'Dheepan' Tells A Refugee's Affecting Story, Until It Doesn't
In 2009, French director Jacques Audiard won the Grand Prix (equivalent to second place) at the Cannes Film Festival for A Prophet, a gripping thriller about a 19-year-old Algerian inmate who slowly rises to power in a prison where Muslims and Corsicans are engaged in mob warfare. Chief among the film's many virtues is Audiard's sly narrative strategy: Through the vessel of a tough, violent genre picture, he could smuggle a movie that's really about the difficulty persons of color and cultural disadvantage have in a system that's stacked against them. Come for the edge-of-your-seat gangster movie, stay for an incisive metaphor for the immigrant experience.
Last year, Audiard returned to Cannes with Dheepan and walked away as the surprise winner of top prize, the Palme D'Or, over such vaunted contenders as Carol, Son of Saul, and The Assassin. The film's champions rightly lauded it as a timely drama about the hardships of war refugees in France — and this was in May, before the full impact of the swell of asylum applications from Syrian refugees in Europe and beyond, and all its attendant controversies. Yet Dheepan, in essence, functions like A Prophet in reverse: It's a sober drama about the immigrant experience that smuggles in a bloody drug thriller in the third act. This time, though, it feels like Audiard is sabotaging his own movie.
The connective tissue between the beginning and the end of Dheepan is the violence that drives three Sri Lankans from the present dangers of civil conflict on the island to the urban battlefield of the Paris projects. Loosely inspired by his own experiences as a former child soldier with the Sri Lankan militant group, the Tamil Tigers, the film stars Antonythasan Jesuthasan as Sivadhasan, a rebel forced to flee the country quickly in order to be spared from government retribution.

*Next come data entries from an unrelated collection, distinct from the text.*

(* ===== verification/RetrySpec.v ===== *)
(** * The retry policy as a specification

    [policy] says which sequences of clock readings, attempts and pauses a retried call may make and
    what it returns; [run_with_retry] refines it ([run_policy]), seen through a log that does not
    change what it does ([run_logged]).  What callers rely on is proved of [policy] by rule
    induction. *)

From S2P Require Import Prelude Text Contract F64 RetryConfig RetryClassifier Retry.
From Stdlib Require Import NArith Lia.
From stdpp Require Import base tactics strings option list.

Open Scope N_scope.

(** ** Events *)

Section policy.
Context `{Contract} `{Backoff} {RC : RetryClassifier} {R : Type}.

Inductive Event :=
| ReadClock (t : N)
| Attempted (timeout : option Duration) (result : Result R CallError)
| Paused (d : Duration).

Definition attempt_of (e : Event) : option (Result R CallError) :=
  match e with Attempted _ r => Some r | _ => None end.

(** The results of the attempts of a run, in order. *)
Definition attempts (evs : list Event) : list (Result R CallError) := omap attempt_of evs.

(** ** The specification *)

Context (max rl_max : N) (path : string) (started : N) (budget : option Duration).

(** The reading before an attempt and the timeout the attempt gets. *)
Inductive admitted : list Event -> option Duration -> Prop :=
| admitted_free : budget = None -> admitted [] None
| admitted_time b t :
    budget = Some b -> t - started < b ->
    admitted [ReadClock t] (Some (b - (t - started))).

(** The reading before a pause of [d]. *)
Inductive pause_allowed (d : Duration) : list Event -> Prop :=
| pause_free : budget = None -> pause_allowed d []
| pause_time b t :
    budget = Some b -> t - started + d < b -> pause_allowed d [ReadClock t].

(** The tries used on each track after one more failed attempt, when another attempt is allowed. *)
Definition next_try (d : RetryDecision) (standard rate_limited : N) : option (N * N) :=
  match d with
  | Retry => if max <=? standard + 1 then None else Some (standard + 1, rate_limited)
  | RetryRateLimit =>
      if rl_max <? rate_limited + 1 then None else Some (standard, rate_limited + 1)
  | Success | Terminal => None
  end.

Inductive policy : nat -> N -> N -> option CallError -> list Event -> Result R CallError -> Prop :=
| policy_out a b last :
    policy O a b last [] (Err (default (no_recorded_error path) last))
| policy_deadline n a b last t B :
    budget = Some B -> B <= t - started ->
    policy (S n) a b last [ReadClock t] (Err (default (deadline_exhausted path) last))
| policy_stop n a b last pre time r :
    admitted pre time -> next_try (classify r) a b = None ->
    policy (S n) a b last (pre ++ [Attempted time r]) r
| policy_no_time n a b last pre time e a' b' t :
    is_Some budget -> admitted pre time -> next_try (classify (Err e : Result R _)) a b = Some (a', b') ->
    policy (S n) a b last (pre ++ [Attempted time (Err e); ReadClock t]) (Err e)
| policy_again n a b last pre time e a' b' read d evs res :
    admitted pre time -> next_try (classify (Err e : Result R _)) a b = Some (a', b') ->
    pause_allowed d read -> policy n a' b' (Some e) evs res ->
    policy (S n) a b last (pre ++ Attempted time (Err e) :: read ++ Paused d :: evs) res.
End policy.
Arguments Event {_} R.

(** ** The log *)

Section logged.
Context `{Contract} `{Backoff} {RC : RetryClassifier} {V R : Type}.

Definition log (e : Event R) : eff (list (Event R) * V) unit := fun '(l, v) => (tt, (l ++ [e], v)).

Definition logged_clock (clk : Clock V) : Clock (list (Event R) * V) := {|
  now := let! t := lift (now clk) in log (ReadClock t) ;;; ret t;
  sleep d := lift (sleep clk d) ;;; log (Paused d);
  from_clock := lift (from_clock clk);
|}.

Definition logged_attempt (attempt : option Duration -> eff V (Result R CallError))
    (time : option Duration) : eff (list (Event R) * V) (Result R CallError) :=
  let! r := lift (attempt time) in log (Attempted time r) ;;; ret r.

(** The events of a run and its result, from the state [v]. *)
Definition run_log (clk : Clock V) (config : GrpcRetryConfig) (path : string)
    (budget : option Duration) (attempt : option Duration -> eff V (Result R CallError)) (v : V) :
    Result R CallError * list (Event R) :=
  let '(r, (l, _)) :=
    run_with_retry (logged_clock clk) config path budget (logged_attempt attempt) ([], v) in
  (r, l).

At a refugee camp, he procures a passport for a dead man named Dheepan and is set up with a fake family that includes a wife, Yalini (Kalieaswari Srinivasan), and a nine-year-old daughter, Illayaal (Claudine Vinasithamby).
The three arrive in Paris as strangers to the country and strangers to each other, unfamiliar with the language and culture, and not eligible to be part of the country's labor force or social protections. Dheepan (who loses his real name indefinitely) is first shown hawking glow-in-the-dark trinkets to tourists for two Euros a pop, but eventually lands a more stable job as caretaker at a condemned housing project. He tries to tend quietly to his responsibilities, but in buildings lorded over by volatile drug dealers, it's only a matter of time before he and his makeshift family start to feel a familiar threat.

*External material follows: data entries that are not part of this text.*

(* ===== verification/RetrySteady.v ===== *)
(** * Retried calls on a steady clock

    What a run of the retry loop does, exactly, when whether an attempt is to be repeated depends
    only on how many there were: how many attempts it makes, which result it returns, and how long it
    takes.  The examples and the scenarios are such runs. *)

From S2P Require Import Prelude Text Contract F64 RetryConfig RetryClassifier Retry RetrySpec.
From Stdlib Require Import NArith Lia.
From stdpp Require Import base tactics strings option list.

Open Scope N_scope.

(** A clock whose readings are of [time] and whose operations take no more than [slack] on top of
    what is slept. *)
Record steady `{Backoff} {V} (clk : Clock V) (time : V -> N) (slack : N) : Prop := {
  steady_now v : time v <= (now clk v).1 <= time (now clk v).2 /\ time (now clk v).2 <= time v + slack;
  steady_sleep d v : time v + d <= time (sleep clk d v).2 <= time v + d + slack;
  steady_rng v : time v <= time (from_clock clk v).2 <= time v + slack;
}.

(** The clock leaves a number alone. *)
Record keeps `{Backoff} {V} (clk : Clock V) (calls : V -> N) : Prop := {
  keeps_now v : calls (now clk v).2 = calls v;
  keeps_sleep d v : calls (sleep clk d v).2 = calls v;
  keeps_rng v : calls (from_clock clk v).2 = calls v;
}.

(** Nor does it end what holds of the world. *)
Record preserves `{Backoff} {V} (clk : Clock V) (ok : V -> Prop) : Prop := {
  preserves_now v : ok v -> ok (now clk v).2;
  preserves_sleep d v : ok v -> ok (sleep clk d v).2;
  preserves_rng v : ok v -> ok (from_clock clk v).2;
}.

Lemma preserves_true `{Backoff} {V} (clk : Clock V) : preserves clk (fun _ => True).
Proof. done. Qed.

Lemma steady_lift `{Backoff} {F V} (clk : Clock V) time slack :
  steady clk time slack -> steady (lift_clock (F := F) clk) (fun w => time w.2) slack.
Proof.
  intros [Hn Hs Hr]. split.
  - intros [f v]. specialize (Hn v). cbn. by destruct (now clk v).
  - intros d [f v]. specialize (Hs d v). cbn. by destruct (sleep clk d v).
  - intros [f v]. specialize (Hr v). cbn. by destruct (from_clock clk v).
Qed.

Lemma keeps_lift `{Backoff} {V} (clk : Clock V) : keeps (lift_clock (F := N) clk) fst.
Proof.
  split.
  - intros [f v]. cbn. by destruct (now clk v).
  - intros d [f v]. cbn. by destruct (sleep clk d v).
  - intros [f v]. cbn. by destruct (from_clock clk v).
Qed.

Section run.
Context `{Contract} `{Backoff} {RC : RetryClassifier} `{!RetryClassifierLaws RC} {V R : Type}.
Context (clk : Clock V) (time : V -> N) (slack : N) (Hclk : steady clk time slack).
Context (calls : V -> N) (Hkeeps : keeps clk calls).
Context (config : GrpcRetryConfig) (path : string) (budget : option Duration).
Context (low high : Duration).
Context (Hlow : forall a u, low <= next_backoff (backoff_policy config) a u)
        (Hhigh : forall a u, next_backoff (backoff_policy config) a u <= high).

(** What holds while the attempts are made, what the outcome of the [k]th call is, and the attempts
    that make them, each with more time than it takes. *)
Context (ok : V -> Prop) (Hok : preserves clk ok).
Context (outcome : N -> Result R CallError -> Prop).
Context (attempt : option Duration -> eff V (Result R CallError)).
Context (Hattempt : forall t v, ok v -> (forall d, t = Some d -> slack < d) -> exists r v',
   attempt t v = (r, v') /\ outcome (calls v + 1) r /\ ok v' /\ calls v' = calls v + 1 /\
   time v <= time v' <= time v + slack).

(** There were [base] calls before, and the run is to end with the [final]th of its own. *)
Context (base final : N) (Hfinal : 1 <= final <= max_attempts (fields config)).
Context (Hagain : forall k r, 1 <= k < final -> outcome (base + k) r -> classify r = Retry).
Context (Hend : forall r, outcome (base + final) r -> classify r = Success \/
   classify r = Terminal \/ classify r = Retry /\ final = max_attempts (fields config)).

(** What a turn of the loop takes at most. *)
Definition turn_time : N := high + 4 * slack.

Context (Hbudget : forall B, budget = Some B -> final * turn_time + slack < B /\ B < DURATION_LIMIT).

Lemma remaining_fits a started v :
  a < final -> started <= time v <= started + a * turn_time + 2 * slack -> ok v ->
  exists timeout v', remaining clk budget started v = (Ok timeout, v') /\
    (forall d, timeout = Some d -> slack < d) /\ ok v' /\ calls v' = calls v /\ time v <= time v' <= time v + slack.
Proof.
  intros Ha Hv Hokv. unfold remaining, elapsed, bind, ret. destruct budget as [B|] eqn:EB.
  - destruct (Hbudget B eq_refl) as [HB _]. pose proof (steady_now _ _ _ Hclk v) as Hn.
    pose proof (keeps_now _ _ Hkeeps v) as Hk. pose proof (preserves_now _ _ Hok v Hokv) as Hp.
    destruct (now clk v) as [t v1]. cbn [fst snd] in Hn, Hk, Hp.
    assert (t - started < B) by (unfold turn_time in *; nia).
    unfold duration_sub. rewrite (proj2 (N.leb_le _ _)) by lia.
    assert (slack < B - (t - started)) by (unfold turn_time in *; nia).
    rewrite (proj2 (N.eqb_neq _ _)) by lia. do 2 eexists. split; [reflexivity|].
    split_and!; [by intros d [= <-]|done|done|lia|lia].
  - do 2 eexists. split; [reflexivity|]. split_and!; (done || lia).
Qed.

Lemma pause_fits a started d v :
  a < final -> started <= time v <= started + a * turn_time + 4 * slack -> d <= high -> ok v ->
  exists v', budget_allows_sleep clk budget started d v = (true, v') /\
    ok v' /\ calls v' = calls v /\ time v <= time v' <= time v + slack.
Proof.
  intros Ha Hv Hd Hokv. unfold budget_allows_sleep, elapsed, bind, ret. destruct budget as [B|] eqn:EB.
  - destruct (Hbudget B eq_refl) as [HB HL]. pose proof (steady_now _ _ _ Hclk v) as Hn.
    pose proof (keeps_now _ _ Hkeeps v) as Hk. pose proof (preserves_now _ _ Hok v Hokv) as Hp.
    destruct (now clk v) as [t v1]. cbn [fst snd] in Hn, Hk, Hp.
    assert (t - started + d < B) by (unfold turn_time in *; nia).
    unfold duration_add. rewrite (proj2 (N.ltb_lt _ DURATION_LIMIT)) by lia.
    rewrite (proj2 (N.ltb_lt _ B)) by lia. eexists. split; [reflexivity|]. split_and!; (done || lia).
  - eexists. split; [reflexivity|]. split_and!; (done || lia).
Qed.

Lemma steady_loop turns a started rl rng last v :
  a < final -> final <= a + N.of_nat turns -> calls v = base + a -> ok v ->
  started <= time v <= started + a * turn_time + 2 * slack ->
  exists r v', retry_loop clk config path budget attempt turns started a rl rng last v = (r, v') /\
    outcome (base + final) r /\ ok v' /\ calls v' = base + final /\
    time v + (final - 1 - a) * low <= time v' <= started + final * turn_time + 2 * slack.
Proof.
  revert a rng last v. induction turns as [|turns IH]; intros a rng last v Ha Hturns Hc Hokv Hv; [lia|].
  cbn [retry_loop]. unfold bind at 1.
  destruct (remaining_fits a started v Ha Hv Hokv) as (timeout & v1 & -> & Hlong & Hok1 & Hc1 & Hv1).
  unfold bind at 1. destruct (Hattempt timeout v1 Hok1 Hlong) as (r & v2 & -> & Ho & Hok2 & Hc2 & Hv2).
  assert (calls v1 + 1 = base + (a + 1)) as Ek by lia. rewrite Ek in *.
  destruct (decide (a + 1 = final)) as [Hf|Hf].
  - rewrite Hf in *. assert (time v + (final - 1 - a) * low <= time v2 <=
      started + final * turn_time + 2 * slack) by (unfold turn_time in *; nia).
    destruct (Hend r Ho) as [E|[E|[E Hm]]]; rewrite E; [exists r, v2; split_and!; (done || lia)..|].
    destruct r as [r|e]; [by rewrite classify_ok in E|].
    rewrite (proj2 (N.leb_le _ _)) by lia.
    exists (Err e), v2. split_and!; (done || lia).
  - pose proof (Hagain (a + 1) r ltac:(lia) Ho) as E. rewrite E.
    destruct r as [r|e]; [by rewrite classify_ok in E|].
    cbn [result_err]. rewrite (proj2 (N.leb_gt _ _)) by lia. destruct (next_unit rng) as [u rng'].
    destruct (pause_fits a started (next_backoff (backoff_policy config) a u) v2 Ha) as (v3 & Hfit & Hok3 & Hc3 & Hv3);
      [lia|apply Hhigh|done|].
    unfold bind at 1. rewrite Hfit. unfold bind at 1.
    pose proof (steady_sleep _ _ _ Hclk (next_backoff (backoff_policy config) a u) v3) as Hs.
    pose proof (keeps_sleep _ _ Hkeeps (next_backoff (backoff_policy config) a u) v3) as Hk.
    pose proof (preserves_sleep _ _ Hok (next_backoff (backoff_policy config) a u) v3 Hok3) as Hp.
    destruct (sleep clk (next_backoff (backoff_policy config) a u) v3) as [[] v4]. cbn [fst snd] in Hs, Hk, Hp.
    pose proof (Hlow a u). pose proof (Hhigh a u).
    destruct (IH (a + 1) rng' (Some e) v4) as (r' & v' & -> & Ho' & Hok' & Hc' & Hv'); [lia..|done| |].
    { unfold turn_time in *. nia. }
    exists r', v'. split_and!; [done|done|done|done| |lia].
    assert (final - 1 - a = final - 1 - (a + 1) + 1) as -> by lia. nia.
Qed.

(** The whole run makes [final] attempts and returns the last one's result, after the pauses between
    them. *)
Lemma steady_run v :
  calls v = base -> ok v ->
  exists r v', run_with_retry clk config path budget attempt v = (r, v') /\
    outcome (base + final) r /\ ok v' /\ calls v' = base + final /\
    time v + (final - 1) * low <= time v' <= time v + final * turn_time + 3 * slack.
Proof.
  intros Hc Hokv. unfold run_with_retry, bind.
  pose proof (steady_now _ _ _ Hclk v) as Hn. pose proof (keeps_now _ _ Hkeeps v) as Hkn.
  pose proof (preserves_now _ _ Hok v Hokv) as Hpn.
  destruct (now clk v) as [started v1]. cbn [fst snd] in Hn, Hkn, Hpn.
  pose proof (steady_rng _ _ _ Hclk v1) as Hr. pose proof (keeps_rng _ _ Hkeeps v1) as Hkr.
  pose proof (preserves_rng _ _ Hok v1 Hpn) as Hpr.
  destruct (from_clock clk v1) as [rng v2]. cbn [fst snd] in Hr, Hkr, Hpr.
  destruct (steady_loop (N.to_nat (max_attempts (fields config))) 0 started 0 rng None v2)
    as (r & v' & -> & Ho & Hok' & Hc' & Hv'); [lia..|done|lia|].
  exists r, v'. split_and!; [done..|lia|lia].
Qed.
End run.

Before Dheepan's transformation from downtrodden refugee to angel of vengeance — or maybe his return to old habits, given his warrior past — Audiard and his extraordinary cast are gratifyingly specific in detailing the everyday struggle of refugees living in the shadows. All work is off the books, as is the derelict housing, which surely violates the codes no one cares to expose. Illayaal, a bright and curious girl with an unimaginably painful past, is shuffled into a "special needs" class to learn the language and makes no friends on the playground. For her part, Yalini makes money tending to an elderly man in a neighboring apartment, but inadvertently puts herself and her "family" in a precarious spot.
The relationship between Dheepan and Yalini takes on an unusual, intriguing tenor, because they don't know each other, but they've been thrown into a situation of unusual intimacy and mutual dependency. There are flashes of true romantic feeling that recall Audiard's last film, the underrated Rust and Bone, but just as many instances of distrust and miscommunication, which are a natural byproduct of two strangers thrown into a perilous situation together. They don't make decisions like a true marital unit, and they're constantly at risk of being cleaved by opposing agendas.
Audiard and his co-screenwriters, Noé Debré and Thomas Bidegain, plant the seeds for their hero's chilling transformation back into the soldier of his past, now forced to contend with a different sort of conflict zone. But Dheepan nonetheless feels hijacked by another type of movie toward the end, as if a Dardennes brothers movie like La Promesse had suddenly turned into an actioner like District B13 or The Raid. What started as a piercing drama about refugees, rooted firmly in the ethnic crises that have plagued modern Paris, shifts into a cathartic melee that nearly tips into outright fantasy. One part of the film can't be reconciled with the other.